How do you know who to hire when you’re just a kid? All the candidates are smarter than you. You could trial them, you could watch them to notice something weird. Every adult knows they are being watched, so any adult with bad intentions will act nice and helpful while they get more and more control in your company.
Also, as a 5-year-old child, you’re more likely to pick an evil adult, because an adult that has the best interests of the child would probably tell them not to eat ice cream every night for dinner, and to the 5-year-old that would seem more evil than an adult that tell him eat whatever you want.
But a machine can’t be evil
It doesn’t need to be evil, all the greatest atrocities in history are enabled by apathy, not ill will, a machine can be apathetic to us.
“You’re probably not an evil ant-hater who steps on ants out of malice, but if you’re in charge of a hydroelectric green energy project and there’s an anthill in the region to be flooded, too bad for the ants. Let’s not place humanity in the position of those ants.” - Stephen Hawking
The problem is that we have no idea how goals are formulated in the current AIs.
What is clear is if humans are preventing the AI from achieving its goals, the AI will try to remove the humans.
Can we control Superintelligence?
A Superintelligence doesn’t need to be deployed, launched, or let loose to destroy our world. It just has to exist! Because you cannot keep a Superintelligence locked up.

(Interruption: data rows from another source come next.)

(* ===== verification/ExprVisitor.v ===== *)
(** * Visitors

    [lib/Expr/ExprVisitor.cpp]: a visitor walks over an expression, rebuilds
    the nodes whose operands changed, and may visit the rebuilt node again.
    The results are cached.  A visitor is a record of the methods a class
    overrides; for visitors that only replace expressions by constants of the
    same value, the visit ends and the result has the value of the expression. *)

From S2P Require Import Prelude ExprData ExprCreate ExprSem ExprBool ExprArith ExprBits ExprSpec ExprOrder ExprHeap ExprRebuild ExprNodes.

Inductive Action : Type :=
  | SkipChildren
  | DoChildren
  | ChangeTo (argument : Expr).

(** The virtual methods; [visitKind] is the one for the kind of the
    expression. *)
Record ExprVisitor : Type := mkVisitor {
  visitExpr : Expr -> Action;
  visitKind : Expr -> Action;
  visitExprPost : Expr -> Action;
  recursive : bool
}.

(** The methods of the base class. *)
Definition ExprVisitor__visitExpr (e : Expr) : Action := DoChildren.
Definition ExprVisitor__visitKind (e : Expr) : Action := DoChildren.
Definition ExprVisitor__visitExprPost (e : Expr) : Action := SkipChildren.

Abbreviation visited_ty := (gmap Expr Expr).

Section Visit.
Context `{ExprOptions}.
(** The option [--use-visitor-hash]. *)
Variable UseVisitorHash : bool.
Variable V : ExprVisitor.

Abbreviation visit_result := (outcome (Expr * visited_ty)).

(** The loop over the operands. *)
Fixpoint visit_kids (visit : visited_ty -> Expr -> visit_result) (visited : visited_ty)
    (ks : list Expr) : outcome (list Expr * visited_ty) :=
  match ks with
  | [] => Ret ([], visited)
  | k :: ks =>
      r ← visit visited k;
      rest ← visit_kids visit r.2 ks;
      Ret (r.1 :: rest.1, rest.2)
  end.

(** The operands are visited, and the expression is rebuilt when one of them
    changed. *)
Definition visit_children (visit : visited_ty -> Expr -> visit_result) (visited : visited_ty)
    (e : Expr) : visit_result :=
  r ← visit_kids visit visited (kids e);
  if bool_decide (r.1 = kids e) then Ret (e, r.2)
  else
    e' ← rebuild e r.1;
    if recursive V then visit r.2 e' else Ret (e', r.2).

Definition visitActual (visit : visited_ty -> Expr -> visit_result) (visited : visited_ty)
    (e : Expr) : visit_result :=
  if isConstant e then Ret (e, visited)
  else
    match visitExpr V e with
    | SkipChildren => Ret (e, visited)
    | ChangeTo a => Ret (a, visited)
    | DoChildren =>
        match visitKind V e with
        | SkipChildren => Ret (e, visited)
        | ChangeTo a => Ret (a, visited)
        | DoChildren =>
            r ← visit_children visit visited e;
            Ret (if isConstant r.1 then r.1
                 else match visitExprPost V r.1 with ChangeTo a => a | _ => r.1 end, r.2)
        end
    end.

(** [visited.insert] keeps an entry that is there. *)
Definition visited_insert (e res : Expr) (visited : visited_ty) : visited_ty :=
  match visited !! e with Some _ => visited | None => <[e := res]> visited end.

Fixpoint ExprVisitor__visit (fuel : nat) (visited : visited_ty) (e : Expr) : visit_result :=
  match fuel with
  | O => Stop OutOfFuel
  | S n =>
      let visit := ExprVisitor__visit n in
      if negb UseVisitorHash || isConstant e then visitActual visit visited e
      else
        match visited !! e with
        | Some res => Ret (res, visited)
        | None =>
            r ← visitActual visit visited e;
            Ret (r.1, visited_insert e r.1 r.2)
        end
  end.

(** ** More fuel *)

Lemma visit_kids_mono (v v' : visited_ty -> Expr -> visit_result) ks :
  (forall m e, le_out (v m e) (v' m e)) -> forall m, le_out (visit_kids v m ks) (visit_kids v' m ks).
Proof.
  intros Hv. induction ks as [|k ks IH]; intros m; simpl; [apply le_out_refl|].
  apply le_out_bind; [apply Hv|]. intros r. apply le_out_bind; [apply IH|]. intros. apply le_out_refl.
Qed.

Lemma visit_children_mono (v v' : visited_ty -> Expr -> visit_result) m e :
  (forall m e, le_out (v m e) (v' m e)) -> le_out (visit_children v m e) (visit_children v' m e).
Proof.
  intros Hv. apply le_out_bind; [by apply visit_kids_mono|]. intros r. case_bool_decide; [apply le_out_refl|].
  apply le_out_bind; [apply le_out_refl|]. intros e'. destruct (recursive V); [apply Hv|apply le_out_refl].
Qed.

If you think you can lock it on a computer underground isolated from the world, think again. It can be very persuasive and manipulative, it can hack our brains. Imagine Einstein being imprisoned by Neanderthals: at some point, he will make one of them break. But the intelligence comparison between Einstein and the Neanderthals is so trivial compared to the one between humans and Superintelligence.
Sadly the lock-up situation is not even something we can talk about. We let the current AIs access the Internet, deploy code autonomously, etc.
If we give Superintelligence the wrong goal, can we reason with it to change the goal? It will not agree because it has no reason to.
If we give Superintelligence the wrong goal, can we use force/hacks to change code? It will be too smart and powerful to allow this.
Can we turn the Superintelligence off? It will make sure it can’t be turned off because that will mean it can’t achieve its goals. And it will do anything to achieve its goals. It will be smart enough to anticipate humans will try to turn it off so it will kill us all if that’s what it takes.
- As soon as we create something smarter than us in a general way we lose control by default. Whatever weird thing it wants becomes our fate…
- This is not fair, this is not a fair fight.
The only way to stop it is to make sure it is never created
We still have some time, we should prevent the Superintelligence from being developed in the first place.
Superintelligence is the ultimate footgun. It will be the last thing we will ever invent.
Nevertheless, all the big corporations will try to create it, they are arrogant enough to think they can control it.
The only way to stop it is to make sure it is never created. Hopefully, I’m wrong.